Llevar estos dispositivos a un nivel suficientemente resistente es un desafío, al igual que mantenerlos funcionando de manera óptima. No hacerlo podría aumentar la contaminación de los alimentos, la propagación de enfermedades transmitidas por los alimentos o algo peor.

Otro desafío consiste en la expansión o el desarrollo de nuevas instalaciones de almacenamiento en frío. A medida que los almacenes y las ubicaciones crecen para acomodar inventarios más grandes, los sistemas de almacenamiento en frío deben volverse más sofisticados y poderosos. Es más, incluso la más mínima caída de temperatura debido a una falla del sistema puede tener repercusiones radicales en una instalación tan grande. Una sola unidad de refrigeración que se apaga puede bajar las temperaturas en todo el almacén.

Diseñar espacios más inteligentes para mantener las bajas temperaturas contenidas es una solución. La instalación de los sistemas de apoyo es otra, que mantiene las cosas operativas incluso cuando se desarrolla un escenario negativo. La automatización y las tecnologías inteligentes basadas en datos pueden ser increíblemente útiles en esta área.

Finalmente, cuanto más grande sea la solución de almacenamiento en frío, mayor será el consumo de energía y más recursos se necesitarán para que todo funcione. A su vez, es necesario instalar e implementar tecnologías inteligentes para reducir la huella de carbono. Reducir el uso de energía siempre que sea posible se vuelve vital para la sostenibilidad. Puede requerir soluciones como iluminación inteligente o temporizada, termostatos inteligentes para las unidades de refrigeración o sistemas mejorados que reduzcan las emisiones; piense en flotas eléctricas y plataformas de energía renovable.

Las soluciones de respaldo son incluso una parte de la combinación, cuando los cortes de energía pueden hacer que una operación completa se interrumpa en segundos y exponer los alimentos a riesgos a largo plazo.

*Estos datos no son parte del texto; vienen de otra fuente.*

(** * vashishta_simulator/computer.py: launch targets for LAMMPS

    A shallow embedding of [computer.py].  The module builds [mpirun]
    command lines, writes Slurm job scripts and hands both to the shell.
    Python objects that are mutated through a reference (the option
    dictionaries) live in an explicit store, so that the sharing created by
    [self.args = args] and by default arguments is visible.  Whether
    [open] lets a job script be written is the file system's answer, given
    to the general calls as [can_open]. *)

From Stdlib Require Import Ascii.
From stdpp Require Import base strings list gmap pretty.

Local Open Scope Z_scope.

(** ** Python strings and dictionaries *)

(** The line break written as [\n] in the source. *)
Definition nl : string := String "010"%char "".

(** [f.write(s)] on a text file opened for writing: the buffer grows at its
    end. *)
Definition write (f s : string) : string := f +:+ s.

(** A Python [dict] with string keys and values: the items in insertion
    order.  Keys are unique in every dictionary Python can build
    ([wf_dict]). *)
Abbreviation dict := (list (string * string)).

Definition keys (d : dict) : list string := d.*1.

Definition wf_dict (d : dict) : Prop := NoDup (keys d).

(** [d.get(k)] *)
Fixpoint dict_get (k : string) (d : dict) : option string :=
  match d with
  | [] => None
  | (k', v) :: d' => if decide (k' = k) then Some v else dict_get k d'
  end.

(** [d[k] = v]: an existing key keeps its position and takes the new value,
    a new key goes to the end. *)
Fixpoint dict_set (k v : string) (d : dict) : dict :=
  match d with
  | [] => [(k, v)]
  | (k', v') :: d' =>
      if decide (k' = k) then (k', v) :: d' else (k', v') :: dict_set k v d'
  end.

(** [d.update(items)] *)
Definition dict_update (d : dict) (items : list (string * string)) : dict :=
  fold_left (λ acc kv, dict_set kv.1 kv.2 acc) items d.

(** The display [{k1: v1, ..., kn: vn}]. *)
Definition dict_display (items : list (string * string)) : dict :=
  dict_update [] items.

(** The display [{**a, **b}]: a new dictionary, [a]'s items then [b]'s. *)
Definition dict_merge (a b : dict) : dict :=
  dict_update (dict_update [] a) b.

(** Number of entries of [d] stored under key [k]. *)
Definition entries (k : string) (d : dict) : nat :=
  length (filter (λ kv, kv.1 = k) d).

(** ** The store, the file system and the shell *)

(** References to dictionary objects. *)
Abbreviation ref := nat (only parsing).

Record world : Type := World {
  heap : list dict;            (* dictionary objects, by reference *)
  files : gmap string string;  (* text files, by path *)
  shell : list string          (* commands given to [os.system], oldest first *)
}.

Definition set_heap (h : list dict) (w : world) : world :=
  {| heap := h; files := files w; shell := shell w |}.

Inductive exn : Type :=
  | NotImplementedError (msg : string)
  | OSError (path : string)   (* [open] could not open the path *)
  | InvalidRef (r : ref).   (* a reference to no object; Python has none *)

Inductive result (A : Type) : Type :=
  | Ok (a : A) (w : world)
  | Raise (e : exn) (w : world).
Arguments Ok {A} a w.
Arguments Raise {A} e w.

(** Computations that read and change the world and may raise. *)
Definition M (A : Type) : Type := world → result A.

#[global] Instance M_ret : MRet M := λ A a w, Ok a w.

#[global] Instance M_bind : MBind M := λ A B k m w,
  match m w with
  | Ok a w' => k a w'
  | Raise e w' => Raise e w'
  end.

Definition raise {A : Type} (e : exn) : M A := λ w, Raise e w.

(** A new dictionary object holding [d]. *)
Definition dict_new (d : dict) : M ref := λ w,
  Ok (length (heap w)) (set_heap (heap w ++ [d]) w).

(** The items of the object at [r]. *)
Definition dict_items (r : ref) : M dict := λ w,
  match heap w !! r with
  | Some d => Ok d w
  | None => Raise (InvalidRef r) w
  end.

(** [r[k] = v], in place. *)
Definition dict_setitem (r : ref) (k v : string) : M () := λ w,
  match heap w !! r with
  | Some d => Ok () (set_heap (<[r := dict_set k v d]> (heap w)) w)
  | None => Raise (InvalidRef r) w
  end.

(** [os.system(cmd)]; what the command does is outside the program. *)
Definition os_system (cmd : string) : M () := λ w,
  Ok () {| heap := heap w; files := files w; shell := shell w ++ [cmd] |}.

(** Closing a file opened with mode ["w"]: the path now holds exactly what
    was written. *)
Definition write_file (path content : string) : M () := λ w,
  Ok () {| heap := heap w; files := <[path := content]> (files w);
           shell := shell w |}.

(** [open(path, "w")].  Whether a path can be opened for writing (it is not
    empty, its directory exists, the user may write there) is a matter of
    the file system, which the program never changes; it is given as
    [can_open]. *)
Definition open_w (can_open : string → bool) (path : string) : M () := λ w,
  if can_open path then Ok () w else Raise (OSError path) w.

(** ** class Computer *)

Module Computer.

(** The dictionary made once, at [def], for the default [args={}]. *)
Definition args_default : ref := 0%nat.

Definition init (cls : string) (lmp_exec : string) (args : ref) : M () :=
  raise (NotImplementedError
           ("Class " +:+ cls +:+ " has no instance '__init__'.")).

Definition call (cls : string) (lmp_script : string) (var : dict) : M () :=
  raise (NotImplementedError
           ("Class " +:+ cls +:+ " has no instance '__call__'.")).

Demanda de alimentos congelados: Un aumento constante

Las cosas pueden cambiar y nunca hay garantías, pero en este momento parece que la alta demanda de alimentos congelados continuará e incluso puede crecer de manera constante. Las condiciones del mercado son en parte responsables, pero los consumidores ahora se centran más en alimentos saludables y de calidad, por encima de comer fuera de casa o pedir dentro. A medida que la economía continúa abriéndose, la gente querrá salir y explorar. Pero eso no significa necesariamente que la demanda de alimentos congelados disminuya.

Los proveedores de almacenes de almacenamiento en frío y de cadena de frío deben estar preparados para el crecimiento continuo, que incluye encontrar formas nuevas e innovadoras de conservar, envasar y almacenar de forma segura los alimentos congelados.